## Work to complete
In the entries below, find the line with "world after it" and the line with "[run_loop] do not". Print those two and everything between them exactly, and nothing else.

+ + +

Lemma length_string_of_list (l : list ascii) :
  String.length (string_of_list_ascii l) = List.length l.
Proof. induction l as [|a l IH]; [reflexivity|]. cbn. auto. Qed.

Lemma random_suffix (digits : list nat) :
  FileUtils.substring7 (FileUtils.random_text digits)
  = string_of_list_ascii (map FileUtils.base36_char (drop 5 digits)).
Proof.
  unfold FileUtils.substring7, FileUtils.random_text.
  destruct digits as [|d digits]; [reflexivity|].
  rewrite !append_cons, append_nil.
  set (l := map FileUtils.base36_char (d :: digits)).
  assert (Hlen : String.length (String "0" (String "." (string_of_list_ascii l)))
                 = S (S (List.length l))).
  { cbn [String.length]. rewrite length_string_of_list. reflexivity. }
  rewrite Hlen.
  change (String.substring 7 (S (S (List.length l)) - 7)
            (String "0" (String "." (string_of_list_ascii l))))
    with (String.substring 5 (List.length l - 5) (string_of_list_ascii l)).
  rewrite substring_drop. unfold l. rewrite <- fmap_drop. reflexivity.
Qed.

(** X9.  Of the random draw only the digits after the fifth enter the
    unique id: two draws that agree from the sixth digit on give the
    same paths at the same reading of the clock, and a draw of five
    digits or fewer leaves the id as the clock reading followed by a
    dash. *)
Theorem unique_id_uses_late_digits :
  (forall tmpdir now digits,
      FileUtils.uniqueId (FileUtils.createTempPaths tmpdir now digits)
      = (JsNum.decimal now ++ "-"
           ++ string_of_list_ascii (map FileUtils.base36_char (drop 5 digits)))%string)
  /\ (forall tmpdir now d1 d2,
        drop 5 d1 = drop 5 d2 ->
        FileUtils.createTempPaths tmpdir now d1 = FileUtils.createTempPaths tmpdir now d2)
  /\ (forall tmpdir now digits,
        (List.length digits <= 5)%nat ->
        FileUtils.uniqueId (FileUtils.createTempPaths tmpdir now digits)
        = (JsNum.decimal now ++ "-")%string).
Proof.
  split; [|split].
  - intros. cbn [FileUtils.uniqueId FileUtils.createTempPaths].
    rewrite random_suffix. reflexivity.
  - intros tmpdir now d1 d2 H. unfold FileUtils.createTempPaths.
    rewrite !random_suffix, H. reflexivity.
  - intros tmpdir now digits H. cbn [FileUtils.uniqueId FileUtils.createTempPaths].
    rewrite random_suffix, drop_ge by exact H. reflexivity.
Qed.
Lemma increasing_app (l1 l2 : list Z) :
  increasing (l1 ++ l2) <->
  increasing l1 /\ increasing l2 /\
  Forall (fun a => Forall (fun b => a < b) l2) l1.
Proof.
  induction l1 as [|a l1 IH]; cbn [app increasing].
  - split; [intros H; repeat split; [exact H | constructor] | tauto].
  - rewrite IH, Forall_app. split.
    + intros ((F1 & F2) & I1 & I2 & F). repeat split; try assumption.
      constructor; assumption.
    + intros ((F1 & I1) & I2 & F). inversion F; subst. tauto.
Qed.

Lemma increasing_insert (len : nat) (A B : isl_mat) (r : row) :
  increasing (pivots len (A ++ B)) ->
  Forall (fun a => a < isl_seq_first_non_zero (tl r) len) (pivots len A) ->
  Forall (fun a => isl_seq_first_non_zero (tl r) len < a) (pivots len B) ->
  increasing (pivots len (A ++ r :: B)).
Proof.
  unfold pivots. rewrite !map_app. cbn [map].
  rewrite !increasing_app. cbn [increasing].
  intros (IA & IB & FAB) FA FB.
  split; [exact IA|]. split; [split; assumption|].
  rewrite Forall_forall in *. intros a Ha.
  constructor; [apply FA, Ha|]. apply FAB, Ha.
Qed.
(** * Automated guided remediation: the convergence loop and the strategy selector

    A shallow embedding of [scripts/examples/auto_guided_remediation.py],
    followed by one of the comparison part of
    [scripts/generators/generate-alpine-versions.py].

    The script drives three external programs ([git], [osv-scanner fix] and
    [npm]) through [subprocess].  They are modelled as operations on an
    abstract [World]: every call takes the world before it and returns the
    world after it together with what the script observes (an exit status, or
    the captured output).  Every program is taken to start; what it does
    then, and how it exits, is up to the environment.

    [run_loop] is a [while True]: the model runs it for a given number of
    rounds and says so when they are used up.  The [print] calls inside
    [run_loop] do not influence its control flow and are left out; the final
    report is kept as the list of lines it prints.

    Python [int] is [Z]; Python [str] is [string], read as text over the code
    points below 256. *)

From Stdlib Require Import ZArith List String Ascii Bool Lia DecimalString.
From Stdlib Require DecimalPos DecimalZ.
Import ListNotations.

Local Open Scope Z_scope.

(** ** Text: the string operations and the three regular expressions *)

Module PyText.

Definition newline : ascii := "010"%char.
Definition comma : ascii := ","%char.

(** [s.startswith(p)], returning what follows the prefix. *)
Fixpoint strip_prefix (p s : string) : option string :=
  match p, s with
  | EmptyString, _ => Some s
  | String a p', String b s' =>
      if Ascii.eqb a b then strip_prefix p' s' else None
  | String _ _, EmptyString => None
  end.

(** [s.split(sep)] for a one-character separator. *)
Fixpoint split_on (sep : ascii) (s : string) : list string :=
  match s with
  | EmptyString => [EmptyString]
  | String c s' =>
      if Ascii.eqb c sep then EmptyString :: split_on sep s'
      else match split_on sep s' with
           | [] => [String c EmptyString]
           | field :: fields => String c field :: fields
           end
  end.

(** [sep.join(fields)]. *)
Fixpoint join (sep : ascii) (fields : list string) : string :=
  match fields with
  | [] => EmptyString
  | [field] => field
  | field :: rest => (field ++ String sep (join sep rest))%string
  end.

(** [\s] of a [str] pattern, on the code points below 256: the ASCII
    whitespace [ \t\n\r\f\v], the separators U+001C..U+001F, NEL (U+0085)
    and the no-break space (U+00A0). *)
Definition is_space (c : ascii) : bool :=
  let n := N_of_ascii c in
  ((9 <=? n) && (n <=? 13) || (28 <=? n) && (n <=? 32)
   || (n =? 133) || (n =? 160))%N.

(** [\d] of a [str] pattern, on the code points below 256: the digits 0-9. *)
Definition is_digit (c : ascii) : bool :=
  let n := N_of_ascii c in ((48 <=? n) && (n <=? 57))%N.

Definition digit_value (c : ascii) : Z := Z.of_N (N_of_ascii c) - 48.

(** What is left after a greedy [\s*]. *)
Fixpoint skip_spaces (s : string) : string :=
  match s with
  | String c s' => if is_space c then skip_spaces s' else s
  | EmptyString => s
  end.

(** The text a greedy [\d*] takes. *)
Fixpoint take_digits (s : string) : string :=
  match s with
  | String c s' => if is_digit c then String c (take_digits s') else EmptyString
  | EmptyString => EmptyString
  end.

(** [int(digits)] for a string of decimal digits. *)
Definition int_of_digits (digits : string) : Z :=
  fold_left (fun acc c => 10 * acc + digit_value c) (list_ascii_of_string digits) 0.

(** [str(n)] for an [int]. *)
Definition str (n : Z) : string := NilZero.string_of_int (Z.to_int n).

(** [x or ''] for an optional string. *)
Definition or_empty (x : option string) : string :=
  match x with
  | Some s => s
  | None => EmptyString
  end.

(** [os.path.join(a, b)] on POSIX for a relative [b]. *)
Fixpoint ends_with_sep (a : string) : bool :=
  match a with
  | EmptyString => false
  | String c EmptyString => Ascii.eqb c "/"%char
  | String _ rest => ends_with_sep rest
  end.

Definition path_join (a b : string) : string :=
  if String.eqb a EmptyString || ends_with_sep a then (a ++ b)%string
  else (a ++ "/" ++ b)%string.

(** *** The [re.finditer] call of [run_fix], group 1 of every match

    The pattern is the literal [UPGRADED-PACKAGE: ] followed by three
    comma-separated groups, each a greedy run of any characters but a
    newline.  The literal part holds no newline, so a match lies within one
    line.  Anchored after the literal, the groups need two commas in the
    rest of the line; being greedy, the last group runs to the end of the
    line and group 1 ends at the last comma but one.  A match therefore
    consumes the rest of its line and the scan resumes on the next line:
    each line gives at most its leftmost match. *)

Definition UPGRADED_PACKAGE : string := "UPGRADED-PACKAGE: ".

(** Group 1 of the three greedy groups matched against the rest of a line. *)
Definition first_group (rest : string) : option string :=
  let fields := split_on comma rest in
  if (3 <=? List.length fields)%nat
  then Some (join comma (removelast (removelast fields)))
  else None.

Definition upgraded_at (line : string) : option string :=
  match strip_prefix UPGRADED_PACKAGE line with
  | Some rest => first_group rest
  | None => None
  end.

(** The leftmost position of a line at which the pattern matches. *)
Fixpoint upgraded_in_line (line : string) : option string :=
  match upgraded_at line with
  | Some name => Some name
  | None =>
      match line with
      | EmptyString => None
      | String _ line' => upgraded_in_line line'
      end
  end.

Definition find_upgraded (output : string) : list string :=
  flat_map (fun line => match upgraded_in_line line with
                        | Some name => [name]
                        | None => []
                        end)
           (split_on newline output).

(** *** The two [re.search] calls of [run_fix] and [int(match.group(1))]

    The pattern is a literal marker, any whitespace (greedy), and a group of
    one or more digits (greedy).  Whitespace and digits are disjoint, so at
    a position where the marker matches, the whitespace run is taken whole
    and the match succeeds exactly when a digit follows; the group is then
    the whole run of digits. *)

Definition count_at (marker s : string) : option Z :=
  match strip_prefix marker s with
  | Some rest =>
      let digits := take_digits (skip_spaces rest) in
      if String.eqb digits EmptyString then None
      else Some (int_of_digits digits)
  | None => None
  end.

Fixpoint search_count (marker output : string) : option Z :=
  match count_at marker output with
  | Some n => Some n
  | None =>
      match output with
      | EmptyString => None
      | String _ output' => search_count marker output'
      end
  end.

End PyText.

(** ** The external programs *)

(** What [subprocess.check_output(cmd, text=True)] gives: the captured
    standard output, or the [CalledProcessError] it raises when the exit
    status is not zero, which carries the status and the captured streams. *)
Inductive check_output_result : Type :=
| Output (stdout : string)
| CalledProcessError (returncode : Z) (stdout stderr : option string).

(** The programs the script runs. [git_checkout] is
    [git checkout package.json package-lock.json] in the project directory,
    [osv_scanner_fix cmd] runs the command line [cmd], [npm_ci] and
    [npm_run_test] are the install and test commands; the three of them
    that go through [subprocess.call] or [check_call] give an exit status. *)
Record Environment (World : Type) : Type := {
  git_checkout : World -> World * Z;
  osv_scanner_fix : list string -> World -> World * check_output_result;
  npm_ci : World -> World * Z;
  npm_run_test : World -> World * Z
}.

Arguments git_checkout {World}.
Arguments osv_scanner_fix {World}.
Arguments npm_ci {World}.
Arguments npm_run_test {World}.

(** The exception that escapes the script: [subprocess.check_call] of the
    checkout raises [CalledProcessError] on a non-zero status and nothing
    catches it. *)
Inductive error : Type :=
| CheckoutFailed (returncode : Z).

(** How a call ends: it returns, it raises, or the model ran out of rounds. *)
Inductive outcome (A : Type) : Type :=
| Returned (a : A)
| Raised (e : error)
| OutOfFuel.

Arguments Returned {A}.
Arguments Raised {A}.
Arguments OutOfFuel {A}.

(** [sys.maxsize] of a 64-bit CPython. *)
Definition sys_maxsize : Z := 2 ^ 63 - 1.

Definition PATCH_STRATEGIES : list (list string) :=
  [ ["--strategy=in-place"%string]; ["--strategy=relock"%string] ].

+ + +

## Response
    world after it together with what the script observes (an exit status, or
    the captured output).  Every program is taken to start; what it does
    then, and how it exits, is up to the environment.

    [run_loop] is a [while True]: the model runs it for a given number of
    rounds and says so when they are used up.  The [print] calls inside
    [run_loop] do not influence its control flow and are left out; the final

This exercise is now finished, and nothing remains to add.